↓↓↓

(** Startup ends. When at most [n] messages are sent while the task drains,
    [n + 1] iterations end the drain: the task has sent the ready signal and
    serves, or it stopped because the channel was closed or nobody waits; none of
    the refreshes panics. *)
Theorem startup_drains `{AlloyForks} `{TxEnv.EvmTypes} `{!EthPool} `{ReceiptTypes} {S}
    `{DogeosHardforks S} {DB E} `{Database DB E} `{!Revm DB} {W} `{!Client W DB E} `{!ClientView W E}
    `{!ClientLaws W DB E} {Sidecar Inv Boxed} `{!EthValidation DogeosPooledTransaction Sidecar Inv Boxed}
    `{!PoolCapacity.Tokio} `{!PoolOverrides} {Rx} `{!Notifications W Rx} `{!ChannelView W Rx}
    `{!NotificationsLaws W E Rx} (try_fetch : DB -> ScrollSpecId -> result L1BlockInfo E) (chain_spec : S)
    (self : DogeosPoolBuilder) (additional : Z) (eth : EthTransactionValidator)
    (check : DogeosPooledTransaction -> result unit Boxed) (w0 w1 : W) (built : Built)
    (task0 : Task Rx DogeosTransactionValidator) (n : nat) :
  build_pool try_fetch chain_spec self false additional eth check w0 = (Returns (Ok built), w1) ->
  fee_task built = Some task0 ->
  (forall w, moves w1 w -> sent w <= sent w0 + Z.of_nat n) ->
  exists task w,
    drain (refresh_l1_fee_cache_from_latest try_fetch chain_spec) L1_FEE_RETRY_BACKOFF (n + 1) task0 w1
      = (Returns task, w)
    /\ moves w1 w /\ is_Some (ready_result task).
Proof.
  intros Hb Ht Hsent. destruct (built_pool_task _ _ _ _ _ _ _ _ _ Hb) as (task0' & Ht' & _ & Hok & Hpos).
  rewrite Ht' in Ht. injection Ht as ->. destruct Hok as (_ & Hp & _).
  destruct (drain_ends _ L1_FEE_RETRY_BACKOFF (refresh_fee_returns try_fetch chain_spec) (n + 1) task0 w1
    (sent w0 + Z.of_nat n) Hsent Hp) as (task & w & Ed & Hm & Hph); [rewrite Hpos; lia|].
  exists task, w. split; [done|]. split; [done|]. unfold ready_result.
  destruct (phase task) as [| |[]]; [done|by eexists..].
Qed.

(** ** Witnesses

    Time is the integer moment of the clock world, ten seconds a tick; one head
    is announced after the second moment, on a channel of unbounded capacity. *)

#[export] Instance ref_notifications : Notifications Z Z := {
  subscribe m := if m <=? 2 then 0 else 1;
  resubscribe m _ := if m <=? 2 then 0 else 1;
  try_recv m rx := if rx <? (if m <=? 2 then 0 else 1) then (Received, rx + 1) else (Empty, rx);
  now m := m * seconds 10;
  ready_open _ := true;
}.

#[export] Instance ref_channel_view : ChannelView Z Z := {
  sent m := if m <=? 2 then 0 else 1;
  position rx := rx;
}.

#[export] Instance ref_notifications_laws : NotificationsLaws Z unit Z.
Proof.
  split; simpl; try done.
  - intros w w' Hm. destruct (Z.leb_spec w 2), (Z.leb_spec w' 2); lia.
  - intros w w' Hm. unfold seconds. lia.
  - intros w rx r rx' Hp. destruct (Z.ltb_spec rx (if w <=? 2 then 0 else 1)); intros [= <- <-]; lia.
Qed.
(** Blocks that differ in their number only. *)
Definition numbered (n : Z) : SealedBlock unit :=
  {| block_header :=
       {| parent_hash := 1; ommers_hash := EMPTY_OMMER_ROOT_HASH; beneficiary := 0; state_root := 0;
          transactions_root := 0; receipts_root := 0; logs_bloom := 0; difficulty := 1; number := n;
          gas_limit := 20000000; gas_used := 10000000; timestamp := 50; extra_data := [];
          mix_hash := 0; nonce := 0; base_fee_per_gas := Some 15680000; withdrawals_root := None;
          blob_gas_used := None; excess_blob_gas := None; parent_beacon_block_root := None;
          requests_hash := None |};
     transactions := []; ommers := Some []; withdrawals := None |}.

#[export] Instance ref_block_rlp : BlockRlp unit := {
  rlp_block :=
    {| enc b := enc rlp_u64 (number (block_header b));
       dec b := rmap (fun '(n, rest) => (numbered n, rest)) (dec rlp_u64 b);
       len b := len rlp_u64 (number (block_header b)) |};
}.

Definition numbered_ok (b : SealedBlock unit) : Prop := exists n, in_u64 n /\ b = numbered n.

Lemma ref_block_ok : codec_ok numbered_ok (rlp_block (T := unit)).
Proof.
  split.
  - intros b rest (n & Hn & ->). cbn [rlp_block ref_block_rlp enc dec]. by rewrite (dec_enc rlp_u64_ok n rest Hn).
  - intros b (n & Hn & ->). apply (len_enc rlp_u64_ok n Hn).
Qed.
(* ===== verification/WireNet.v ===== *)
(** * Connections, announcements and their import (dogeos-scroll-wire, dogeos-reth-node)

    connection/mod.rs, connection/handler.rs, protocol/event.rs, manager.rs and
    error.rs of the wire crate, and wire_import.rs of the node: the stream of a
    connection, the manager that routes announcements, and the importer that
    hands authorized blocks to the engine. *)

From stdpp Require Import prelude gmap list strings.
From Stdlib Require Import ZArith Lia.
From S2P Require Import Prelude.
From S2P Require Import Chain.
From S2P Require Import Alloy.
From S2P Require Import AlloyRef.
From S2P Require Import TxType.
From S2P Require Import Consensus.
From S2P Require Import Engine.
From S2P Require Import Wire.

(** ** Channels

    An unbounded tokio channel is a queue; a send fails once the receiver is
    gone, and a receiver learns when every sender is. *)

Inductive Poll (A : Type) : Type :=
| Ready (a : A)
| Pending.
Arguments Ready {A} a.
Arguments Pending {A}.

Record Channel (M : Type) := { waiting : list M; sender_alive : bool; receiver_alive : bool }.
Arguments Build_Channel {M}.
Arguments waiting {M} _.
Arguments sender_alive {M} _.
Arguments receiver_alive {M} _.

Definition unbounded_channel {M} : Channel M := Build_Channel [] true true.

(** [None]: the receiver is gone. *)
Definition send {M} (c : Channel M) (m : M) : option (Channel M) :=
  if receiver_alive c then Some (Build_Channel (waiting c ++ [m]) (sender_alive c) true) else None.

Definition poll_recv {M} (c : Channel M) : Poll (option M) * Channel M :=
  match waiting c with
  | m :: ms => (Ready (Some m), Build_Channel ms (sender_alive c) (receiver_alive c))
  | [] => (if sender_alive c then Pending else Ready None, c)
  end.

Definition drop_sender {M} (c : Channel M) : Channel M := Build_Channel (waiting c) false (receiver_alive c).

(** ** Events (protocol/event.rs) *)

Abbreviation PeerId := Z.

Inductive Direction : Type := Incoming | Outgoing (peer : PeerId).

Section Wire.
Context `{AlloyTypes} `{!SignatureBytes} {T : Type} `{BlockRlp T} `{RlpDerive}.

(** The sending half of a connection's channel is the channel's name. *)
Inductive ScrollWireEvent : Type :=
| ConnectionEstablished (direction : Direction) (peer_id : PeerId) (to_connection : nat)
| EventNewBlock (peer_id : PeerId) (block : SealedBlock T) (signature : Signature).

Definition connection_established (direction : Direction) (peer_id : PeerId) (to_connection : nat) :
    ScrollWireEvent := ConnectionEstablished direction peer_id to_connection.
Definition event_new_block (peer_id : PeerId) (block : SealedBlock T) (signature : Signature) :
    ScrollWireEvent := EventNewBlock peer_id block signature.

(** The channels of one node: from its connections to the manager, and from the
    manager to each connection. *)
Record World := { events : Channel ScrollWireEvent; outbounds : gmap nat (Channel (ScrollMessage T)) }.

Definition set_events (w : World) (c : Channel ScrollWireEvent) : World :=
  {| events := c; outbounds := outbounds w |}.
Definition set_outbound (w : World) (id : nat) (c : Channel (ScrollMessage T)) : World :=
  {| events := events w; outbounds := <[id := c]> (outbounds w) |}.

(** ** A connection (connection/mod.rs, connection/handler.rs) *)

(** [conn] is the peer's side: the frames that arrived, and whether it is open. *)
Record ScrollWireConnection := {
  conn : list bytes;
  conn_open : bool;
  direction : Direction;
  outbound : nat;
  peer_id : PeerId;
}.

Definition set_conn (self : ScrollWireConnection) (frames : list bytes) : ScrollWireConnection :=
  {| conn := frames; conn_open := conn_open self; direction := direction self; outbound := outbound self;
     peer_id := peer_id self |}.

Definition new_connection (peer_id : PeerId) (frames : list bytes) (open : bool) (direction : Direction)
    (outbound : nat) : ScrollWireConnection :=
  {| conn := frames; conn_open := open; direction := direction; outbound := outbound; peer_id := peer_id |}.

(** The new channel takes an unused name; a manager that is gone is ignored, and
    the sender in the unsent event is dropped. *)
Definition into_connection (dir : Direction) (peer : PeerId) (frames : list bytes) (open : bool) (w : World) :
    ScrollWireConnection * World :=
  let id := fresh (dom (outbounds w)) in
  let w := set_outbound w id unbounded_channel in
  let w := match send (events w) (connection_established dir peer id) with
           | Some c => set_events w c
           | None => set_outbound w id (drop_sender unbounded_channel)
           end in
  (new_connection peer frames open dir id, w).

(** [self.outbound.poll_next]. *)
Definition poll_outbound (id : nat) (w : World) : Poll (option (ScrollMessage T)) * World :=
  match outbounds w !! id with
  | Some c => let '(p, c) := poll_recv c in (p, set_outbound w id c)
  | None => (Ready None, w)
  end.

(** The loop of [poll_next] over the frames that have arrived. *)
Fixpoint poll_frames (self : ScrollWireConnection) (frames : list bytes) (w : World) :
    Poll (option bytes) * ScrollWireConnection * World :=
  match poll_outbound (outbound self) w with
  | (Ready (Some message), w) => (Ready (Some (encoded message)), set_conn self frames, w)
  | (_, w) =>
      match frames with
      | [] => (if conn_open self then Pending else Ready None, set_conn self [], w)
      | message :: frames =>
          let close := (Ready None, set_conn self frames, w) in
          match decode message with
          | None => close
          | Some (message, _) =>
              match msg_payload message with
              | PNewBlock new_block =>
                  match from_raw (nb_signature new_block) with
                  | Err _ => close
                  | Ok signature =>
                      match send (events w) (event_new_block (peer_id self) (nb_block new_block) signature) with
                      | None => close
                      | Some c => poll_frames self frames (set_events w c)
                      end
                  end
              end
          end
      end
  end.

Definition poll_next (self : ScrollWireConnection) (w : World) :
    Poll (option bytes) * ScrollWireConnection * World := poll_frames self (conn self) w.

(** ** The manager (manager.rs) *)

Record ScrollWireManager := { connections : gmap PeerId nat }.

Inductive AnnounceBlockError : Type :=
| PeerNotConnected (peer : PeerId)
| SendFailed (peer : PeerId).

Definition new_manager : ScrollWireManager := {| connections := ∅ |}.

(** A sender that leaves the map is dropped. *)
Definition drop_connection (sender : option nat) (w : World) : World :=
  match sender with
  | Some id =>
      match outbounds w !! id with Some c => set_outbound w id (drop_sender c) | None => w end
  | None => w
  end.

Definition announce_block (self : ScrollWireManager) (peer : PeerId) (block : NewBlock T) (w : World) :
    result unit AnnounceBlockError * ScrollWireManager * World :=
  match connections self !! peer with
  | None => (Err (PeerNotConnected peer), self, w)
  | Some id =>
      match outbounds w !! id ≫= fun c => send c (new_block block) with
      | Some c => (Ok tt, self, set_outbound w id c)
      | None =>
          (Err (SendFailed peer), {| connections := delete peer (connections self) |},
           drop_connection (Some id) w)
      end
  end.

↑↑↑
↓↓↓

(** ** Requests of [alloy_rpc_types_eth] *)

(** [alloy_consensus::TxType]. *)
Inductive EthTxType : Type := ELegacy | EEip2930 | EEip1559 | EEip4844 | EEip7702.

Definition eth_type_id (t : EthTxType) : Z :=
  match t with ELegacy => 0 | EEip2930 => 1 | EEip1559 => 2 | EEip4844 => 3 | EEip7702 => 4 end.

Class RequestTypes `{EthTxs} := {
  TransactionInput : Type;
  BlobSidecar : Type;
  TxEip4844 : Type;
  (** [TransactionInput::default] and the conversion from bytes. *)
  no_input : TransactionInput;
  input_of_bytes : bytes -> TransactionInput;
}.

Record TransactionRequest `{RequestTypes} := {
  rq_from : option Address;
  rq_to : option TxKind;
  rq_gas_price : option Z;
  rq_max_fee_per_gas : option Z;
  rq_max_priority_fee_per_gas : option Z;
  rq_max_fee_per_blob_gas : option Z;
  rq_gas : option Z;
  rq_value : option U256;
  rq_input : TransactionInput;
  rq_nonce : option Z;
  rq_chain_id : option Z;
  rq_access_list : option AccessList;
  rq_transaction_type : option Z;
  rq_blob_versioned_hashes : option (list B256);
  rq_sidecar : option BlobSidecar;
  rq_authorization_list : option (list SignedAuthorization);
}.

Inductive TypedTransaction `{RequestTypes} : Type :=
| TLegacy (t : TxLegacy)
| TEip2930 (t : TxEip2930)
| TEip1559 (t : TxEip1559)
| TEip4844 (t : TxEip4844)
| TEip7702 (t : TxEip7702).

↑↑↑
↓↓↓

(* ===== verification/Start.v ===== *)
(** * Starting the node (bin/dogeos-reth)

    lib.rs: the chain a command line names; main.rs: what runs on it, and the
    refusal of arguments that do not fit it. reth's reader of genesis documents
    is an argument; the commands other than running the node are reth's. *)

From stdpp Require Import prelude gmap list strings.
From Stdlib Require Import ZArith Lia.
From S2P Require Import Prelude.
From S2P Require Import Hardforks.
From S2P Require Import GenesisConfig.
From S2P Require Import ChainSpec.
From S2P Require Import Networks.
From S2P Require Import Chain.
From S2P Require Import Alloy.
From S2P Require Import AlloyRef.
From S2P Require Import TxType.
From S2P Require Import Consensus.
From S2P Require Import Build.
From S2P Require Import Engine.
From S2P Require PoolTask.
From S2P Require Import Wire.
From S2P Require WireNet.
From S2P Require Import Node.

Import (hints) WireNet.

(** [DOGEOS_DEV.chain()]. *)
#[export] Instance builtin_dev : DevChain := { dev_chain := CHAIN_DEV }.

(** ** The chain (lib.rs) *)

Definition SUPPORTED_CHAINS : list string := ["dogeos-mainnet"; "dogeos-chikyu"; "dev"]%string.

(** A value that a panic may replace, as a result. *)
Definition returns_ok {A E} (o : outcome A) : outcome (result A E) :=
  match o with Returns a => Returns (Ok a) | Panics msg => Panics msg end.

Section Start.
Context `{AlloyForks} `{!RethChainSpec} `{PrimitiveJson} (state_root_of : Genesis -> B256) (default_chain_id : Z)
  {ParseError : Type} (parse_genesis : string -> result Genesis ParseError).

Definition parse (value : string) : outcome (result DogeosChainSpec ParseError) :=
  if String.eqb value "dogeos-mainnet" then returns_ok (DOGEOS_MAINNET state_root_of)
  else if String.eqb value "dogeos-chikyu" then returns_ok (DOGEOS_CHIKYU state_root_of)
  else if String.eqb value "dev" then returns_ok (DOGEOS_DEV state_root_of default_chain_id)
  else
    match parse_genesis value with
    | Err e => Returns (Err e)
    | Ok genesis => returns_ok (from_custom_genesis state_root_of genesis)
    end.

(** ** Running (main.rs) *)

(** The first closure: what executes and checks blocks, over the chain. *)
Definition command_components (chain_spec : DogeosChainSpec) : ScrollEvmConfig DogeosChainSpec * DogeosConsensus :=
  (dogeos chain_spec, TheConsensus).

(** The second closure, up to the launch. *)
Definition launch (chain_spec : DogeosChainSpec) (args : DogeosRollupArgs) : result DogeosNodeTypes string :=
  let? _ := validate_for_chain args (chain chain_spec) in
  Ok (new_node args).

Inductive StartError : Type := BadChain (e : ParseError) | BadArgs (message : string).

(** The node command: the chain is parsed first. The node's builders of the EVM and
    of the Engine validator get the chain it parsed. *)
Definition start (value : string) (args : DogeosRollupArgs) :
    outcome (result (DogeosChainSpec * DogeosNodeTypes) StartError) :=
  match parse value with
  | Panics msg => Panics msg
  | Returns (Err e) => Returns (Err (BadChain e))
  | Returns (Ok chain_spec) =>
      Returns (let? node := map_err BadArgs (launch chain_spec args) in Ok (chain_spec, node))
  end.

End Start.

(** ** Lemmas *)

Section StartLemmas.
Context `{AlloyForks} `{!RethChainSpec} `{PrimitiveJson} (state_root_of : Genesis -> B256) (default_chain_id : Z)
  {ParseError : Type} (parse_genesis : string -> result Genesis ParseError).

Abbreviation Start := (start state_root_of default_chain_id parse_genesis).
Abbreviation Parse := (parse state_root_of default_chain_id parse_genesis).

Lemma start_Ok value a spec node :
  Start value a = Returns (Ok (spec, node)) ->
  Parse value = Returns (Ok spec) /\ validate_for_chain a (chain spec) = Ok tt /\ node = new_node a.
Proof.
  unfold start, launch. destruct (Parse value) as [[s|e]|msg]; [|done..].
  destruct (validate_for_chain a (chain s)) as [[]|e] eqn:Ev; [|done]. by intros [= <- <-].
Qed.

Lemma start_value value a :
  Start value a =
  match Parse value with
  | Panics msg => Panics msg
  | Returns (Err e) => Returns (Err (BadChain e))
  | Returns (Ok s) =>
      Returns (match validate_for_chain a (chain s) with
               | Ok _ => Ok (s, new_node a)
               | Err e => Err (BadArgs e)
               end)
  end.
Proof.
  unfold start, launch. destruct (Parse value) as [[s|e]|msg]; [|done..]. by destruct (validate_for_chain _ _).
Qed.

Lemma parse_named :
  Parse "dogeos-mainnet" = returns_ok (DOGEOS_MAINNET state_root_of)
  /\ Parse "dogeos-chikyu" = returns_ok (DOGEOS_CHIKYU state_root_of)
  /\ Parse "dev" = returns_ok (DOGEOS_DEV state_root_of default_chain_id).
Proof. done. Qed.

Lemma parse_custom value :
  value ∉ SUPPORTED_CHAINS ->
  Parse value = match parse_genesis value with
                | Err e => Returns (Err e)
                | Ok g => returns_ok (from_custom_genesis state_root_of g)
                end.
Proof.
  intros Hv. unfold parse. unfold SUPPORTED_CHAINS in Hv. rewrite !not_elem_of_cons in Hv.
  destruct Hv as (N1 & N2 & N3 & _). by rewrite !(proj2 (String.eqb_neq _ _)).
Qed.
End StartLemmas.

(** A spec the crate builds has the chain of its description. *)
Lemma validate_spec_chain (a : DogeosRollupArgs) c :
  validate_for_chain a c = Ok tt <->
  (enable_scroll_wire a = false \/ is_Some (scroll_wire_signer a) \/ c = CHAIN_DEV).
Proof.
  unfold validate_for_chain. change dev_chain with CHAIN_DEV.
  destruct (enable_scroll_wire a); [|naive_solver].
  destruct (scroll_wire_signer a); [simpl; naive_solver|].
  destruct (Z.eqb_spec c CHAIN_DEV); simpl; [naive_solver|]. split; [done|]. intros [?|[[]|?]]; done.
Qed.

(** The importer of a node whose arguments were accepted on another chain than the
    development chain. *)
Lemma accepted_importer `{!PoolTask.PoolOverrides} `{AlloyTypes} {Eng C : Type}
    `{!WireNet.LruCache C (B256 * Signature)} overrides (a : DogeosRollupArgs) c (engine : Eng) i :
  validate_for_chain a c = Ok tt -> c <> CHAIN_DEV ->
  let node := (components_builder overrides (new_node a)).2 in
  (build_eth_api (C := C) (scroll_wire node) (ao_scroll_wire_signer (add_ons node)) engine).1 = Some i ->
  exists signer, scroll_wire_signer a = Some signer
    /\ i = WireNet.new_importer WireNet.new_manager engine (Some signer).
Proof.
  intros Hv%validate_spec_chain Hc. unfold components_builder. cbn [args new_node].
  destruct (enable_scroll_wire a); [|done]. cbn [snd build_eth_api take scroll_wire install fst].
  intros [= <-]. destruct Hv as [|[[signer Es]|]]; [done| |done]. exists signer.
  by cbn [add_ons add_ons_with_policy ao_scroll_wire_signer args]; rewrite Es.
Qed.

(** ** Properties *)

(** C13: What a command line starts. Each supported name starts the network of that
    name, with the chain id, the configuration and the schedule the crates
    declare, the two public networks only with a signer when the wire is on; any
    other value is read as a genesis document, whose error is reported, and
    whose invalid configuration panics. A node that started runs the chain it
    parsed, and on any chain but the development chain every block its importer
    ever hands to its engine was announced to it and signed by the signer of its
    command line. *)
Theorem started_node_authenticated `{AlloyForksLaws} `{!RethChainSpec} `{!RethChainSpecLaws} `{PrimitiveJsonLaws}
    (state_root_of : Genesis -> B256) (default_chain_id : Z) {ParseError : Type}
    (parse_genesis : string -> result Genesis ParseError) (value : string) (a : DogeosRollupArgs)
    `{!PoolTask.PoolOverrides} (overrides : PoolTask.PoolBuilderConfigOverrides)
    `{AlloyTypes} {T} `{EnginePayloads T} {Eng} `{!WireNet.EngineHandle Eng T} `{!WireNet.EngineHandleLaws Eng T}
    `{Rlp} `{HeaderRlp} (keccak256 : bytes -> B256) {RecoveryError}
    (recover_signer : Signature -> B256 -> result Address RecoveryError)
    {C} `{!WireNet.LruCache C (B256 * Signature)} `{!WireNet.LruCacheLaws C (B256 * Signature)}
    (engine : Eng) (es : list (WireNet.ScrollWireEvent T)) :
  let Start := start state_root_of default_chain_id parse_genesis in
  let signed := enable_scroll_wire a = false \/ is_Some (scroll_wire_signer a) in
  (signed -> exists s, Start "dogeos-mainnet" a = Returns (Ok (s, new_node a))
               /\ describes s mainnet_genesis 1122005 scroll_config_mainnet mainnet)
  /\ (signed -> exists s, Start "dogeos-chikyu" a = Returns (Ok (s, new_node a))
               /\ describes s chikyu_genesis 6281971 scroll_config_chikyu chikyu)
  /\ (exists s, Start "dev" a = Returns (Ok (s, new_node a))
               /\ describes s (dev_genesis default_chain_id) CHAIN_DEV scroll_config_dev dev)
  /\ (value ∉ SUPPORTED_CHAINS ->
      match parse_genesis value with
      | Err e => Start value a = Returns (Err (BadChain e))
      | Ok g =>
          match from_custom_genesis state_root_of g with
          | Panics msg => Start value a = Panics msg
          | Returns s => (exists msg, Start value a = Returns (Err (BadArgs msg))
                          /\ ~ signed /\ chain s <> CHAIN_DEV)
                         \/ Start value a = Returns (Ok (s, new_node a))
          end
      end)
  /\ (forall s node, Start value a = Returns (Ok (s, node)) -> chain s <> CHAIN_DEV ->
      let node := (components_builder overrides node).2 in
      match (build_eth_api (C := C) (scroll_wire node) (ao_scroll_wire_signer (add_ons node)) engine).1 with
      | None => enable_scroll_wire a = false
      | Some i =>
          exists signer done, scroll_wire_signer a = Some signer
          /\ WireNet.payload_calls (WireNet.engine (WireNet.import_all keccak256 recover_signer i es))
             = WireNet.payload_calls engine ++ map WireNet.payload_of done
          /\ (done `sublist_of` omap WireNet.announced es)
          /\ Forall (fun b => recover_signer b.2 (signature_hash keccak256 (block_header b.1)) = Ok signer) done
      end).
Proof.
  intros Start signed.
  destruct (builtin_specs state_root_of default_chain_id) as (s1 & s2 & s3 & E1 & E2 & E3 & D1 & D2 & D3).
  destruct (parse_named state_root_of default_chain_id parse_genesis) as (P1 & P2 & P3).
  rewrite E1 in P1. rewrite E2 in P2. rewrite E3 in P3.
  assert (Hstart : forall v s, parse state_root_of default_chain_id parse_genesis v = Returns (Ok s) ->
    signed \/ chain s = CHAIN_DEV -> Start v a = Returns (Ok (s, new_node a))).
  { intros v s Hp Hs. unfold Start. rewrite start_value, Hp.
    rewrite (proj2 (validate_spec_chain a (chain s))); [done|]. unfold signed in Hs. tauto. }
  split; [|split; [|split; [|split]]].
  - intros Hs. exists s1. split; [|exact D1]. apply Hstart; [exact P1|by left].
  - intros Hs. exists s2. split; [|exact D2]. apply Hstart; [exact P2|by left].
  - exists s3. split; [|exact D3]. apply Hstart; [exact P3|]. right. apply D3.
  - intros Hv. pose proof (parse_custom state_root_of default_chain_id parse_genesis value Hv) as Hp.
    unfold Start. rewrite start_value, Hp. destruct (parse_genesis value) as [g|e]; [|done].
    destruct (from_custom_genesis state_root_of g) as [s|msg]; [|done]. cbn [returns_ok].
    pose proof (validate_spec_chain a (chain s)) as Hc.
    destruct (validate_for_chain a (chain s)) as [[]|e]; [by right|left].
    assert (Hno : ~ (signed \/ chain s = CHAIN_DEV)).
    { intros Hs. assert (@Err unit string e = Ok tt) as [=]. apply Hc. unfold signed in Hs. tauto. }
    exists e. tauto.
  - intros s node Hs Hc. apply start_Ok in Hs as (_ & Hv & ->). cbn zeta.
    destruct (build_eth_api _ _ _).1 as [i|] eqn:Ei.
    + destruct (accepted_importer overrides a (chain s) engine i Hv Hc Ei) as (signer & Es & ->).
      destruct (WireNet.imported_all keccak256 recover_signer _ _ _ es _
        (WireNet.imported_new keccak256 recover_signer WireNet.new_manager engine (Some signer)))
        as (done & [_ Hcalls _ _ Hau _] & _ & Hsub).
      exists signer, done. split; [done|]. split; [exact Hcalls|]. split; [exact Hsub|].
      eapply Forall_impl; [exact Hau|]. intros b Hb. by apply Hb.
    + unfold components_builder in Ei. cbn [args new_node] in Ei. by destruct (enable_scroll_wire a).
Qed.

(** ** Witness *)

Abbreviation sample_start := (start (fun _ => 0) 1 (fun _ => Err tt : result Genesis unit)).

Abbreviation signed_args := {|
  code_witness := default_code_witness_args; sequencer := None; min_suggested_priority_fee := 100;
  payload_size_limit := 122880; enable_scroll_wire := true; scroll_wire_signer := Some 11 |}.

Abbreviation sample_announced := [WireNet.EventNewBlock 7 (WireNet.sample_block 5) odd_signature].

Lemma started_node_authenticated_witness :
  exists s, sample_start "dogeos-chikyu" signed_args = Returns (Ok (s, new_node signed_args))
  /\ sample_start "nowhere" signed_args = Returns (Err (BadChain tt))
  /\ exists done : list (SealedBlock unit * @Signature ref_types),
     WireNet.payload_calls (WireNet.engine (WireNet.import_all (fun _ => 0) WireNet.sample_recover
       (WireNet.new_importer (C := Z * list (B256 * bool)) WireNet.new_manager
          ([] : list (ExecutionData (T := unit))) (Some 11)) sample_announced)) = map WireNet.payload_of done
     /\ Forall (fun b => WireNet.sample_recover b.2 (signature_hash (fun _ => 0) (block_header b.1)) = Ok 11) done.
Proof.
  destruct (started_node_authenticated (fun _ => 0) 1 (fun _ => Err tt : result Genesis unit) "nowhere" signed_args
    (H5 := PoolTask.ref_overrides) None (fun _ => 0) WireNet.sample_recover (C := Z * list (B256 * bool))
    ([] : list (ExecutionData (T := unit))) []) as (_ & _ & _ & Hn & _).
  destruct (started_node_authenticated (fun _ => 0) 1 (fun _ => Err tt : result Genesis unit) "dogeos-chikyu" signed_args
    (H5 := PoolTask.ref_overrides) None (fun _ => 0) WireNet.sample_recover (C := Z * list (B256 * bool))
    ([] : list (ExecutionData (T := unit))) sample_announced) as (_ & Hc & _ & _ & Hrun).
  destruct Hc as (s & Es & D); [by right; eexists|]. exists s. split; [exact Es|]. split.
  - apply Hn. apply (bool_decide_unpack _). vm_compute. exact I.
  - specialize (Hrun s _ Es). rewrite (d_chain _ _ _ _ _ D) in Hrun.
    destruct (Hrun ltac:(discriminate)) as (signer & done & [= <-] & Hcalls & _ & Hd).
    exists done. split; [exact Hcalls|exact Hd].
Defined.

↑↑↑

* WORK ORDER *
Exactly the lines above from the one with "len b := len" to the one with "- intros b rest", both included, are to be quoted; leave the rest out.

* TASK RESPONSE *
       len b := len rlp_u64 (number (block_header b)) |};
}.

Definition numbered_ok (b : SealedBlock unit) : Prop := exists n, in_u64 n /\ b = numbered n.

Lemma ref_block_ok : codec_ok numbered_ok (rlp_block (T := unit)).
Proof.
  split.
  - intros b rest (n & Hn & ->). cbn [rlp_block ref_block_rlp enc dec]. by rewrite (dec_enc rlp_u64_ok n rest Hn).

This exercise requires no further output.